== DATASET EXTRACT
(** * Qualifier-BFHL: a shallow embedding of [server.js]

    The service has two routes.  [GET /health] reports the configured
    identity; [POST /bfhl] takes a JSON object with exactly one of the keys
    [fibonacci], [prime], [lcm], [hcf], [AI] and answers with a uniform
    envelope.  This file embeds the handler and the arithmetic helpers it
    calls ([isPrime], [gcd], [lcm], [isSafeInteger], [validateIntegerArray])
    and proves properties of them.

    JavaScript numbers are IEEE 754 binary64 values.  They are modelled by
    the rational they denote, and every arithmetic operation is the exact
    operation followed by rounding to the nearest double (ties to even), so
    the loss of precision above 2^53 is part of the model. *)

From Stdlib Require Import ZArith QArith Qabs List Bool Lia.
From Stdlib Require Import Strings.String Strings.Ascii Numbers.DecimalString.
From Stdlib Require Floats.SpecFloat.
Import ListNotations.

Local Open Scope Z_scope.

(* ================================================================== *)
(** ** JavaScript numbers *)
(* ================================================================== *)

Module Num.

(** A double is an integer, a finite non-integer, an infinity or NaN.
    [Int z] stands for the double whose value is [z]; [Frac q] for a finite
    double whose value [q] is not a whole number.  The two zeros of IEEE 754
    are identified: the program never divides by zero, and [JSON.stringify]
    prints both as [0]. *)
Inductive number : Type :=
| Int (z : Z)
| Frac (q : Q)
| Inf (negative : bool)
| NaN.

(** The finite value of a number, when it has one. *)
Definition to_Q (x : number) : option Q :=
  match x with
  | Int z => Some (inject_Z z)
  | Frac q => Some q
  | Inf _ | NaN => None
  end.

(** *** Rounding to the nearest double *)

(** [ge_pow2 n d l] decides [2^l <= n/d]. *)
Definition ge_pow2 (n d : positive) (l : Z) : bool :=
  if 0 <=? l then Zpos d * 2 ^ l <=? Zpos n
  else Zpos d <=? Zpos n * 2 ^ (- l).

(** [ilog2 n d] is the integer [k] with [2^k <= n/d < 2^(k+1)]. *)
Definition ilog2 (n d : positive) : Z :=
  let l := Z.log2 (Zpos n) - Z.log2 (Zpos d) in
  if ge_pow2 n d l then l else l - 1.

(** Nearest integer to [num/den], ties to the even one
    ([0 <= num], [0 < den]). *)
Definition round_half_even (num den : Z) : Z :=
  let fl := num / den in
  match 2 * (num mod den) ?= den with
  | Lt => fl
  | Gt => fl + 1
  | Eq => if Z.even fl then fl else fl + 1
  end.

(** binary64: 53 significant bits, least exponent of a quantum -1074,
    overflow at 2^1024. *)
Definition prec : Z := 53.
Definition emin : Z := -1074.
Definition emax : Z := 1024.

(** The nearest double to [n/d], as a significand and an exponent:
    its value is [m * 2^e]. *)
Definition round_pos (n d : positive) : Z * Z :=
  let e := Z.max (ilog2 n d - (prec - 1)) emin in
  let m := if 0 <=? e
           then round_half_even (Zpos n) (Zpos d * 2 ^ e)
           else round_half_even (Zpos n * 2 ^ (- e)) (Zpos d) in
  (m, e).

Definition signed (negative : bool) (z : Z) : Z :=
  if negative then - z else z.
====
__TASK DETAILS__:
Return word for word the lines above from the line with "match x with" to the line with "Gt => fl + 1", including both and leaving out all others.

__TASK OUTPUT__:
  match x with
  | Int z => Some (inject_Z z)
  | Frac q => Some q
  | Inf _ | NaN => None
  end.

(** *** Rounding to the nearest double *)

(** [ge_pow2 n d l] decides [2^l <= n/d]. *)
Definition ge_pow2 (n d : positive) (l : Z) : bool :=
  if 0 <=? l then Zpos d * 2 ^ l <=? Zpos n
  else Zpos d <=? Zpos n * 2 ^ (- l).

(** [ilog2 n d] is the integer [k] with [2^k <= n/d < 2^(k+1)]. *)
Definition ilog2 (n d : positive) : Z :=
  let l := Z.log2 (Zpos n) - Z.log2 (Zpos d) in
  if ge_pow2 n d l then l else l - 1.

(** Nearest integer to [num/den], ties to the even one
    ([0 <= num], [0 < den]). *)
Definition round_half_even (num den : Z) : Z :=
  let fl := num / den in
  match 2 * (num mod den) ?= den with
  | Lt => fl
  | Gt => fl + 1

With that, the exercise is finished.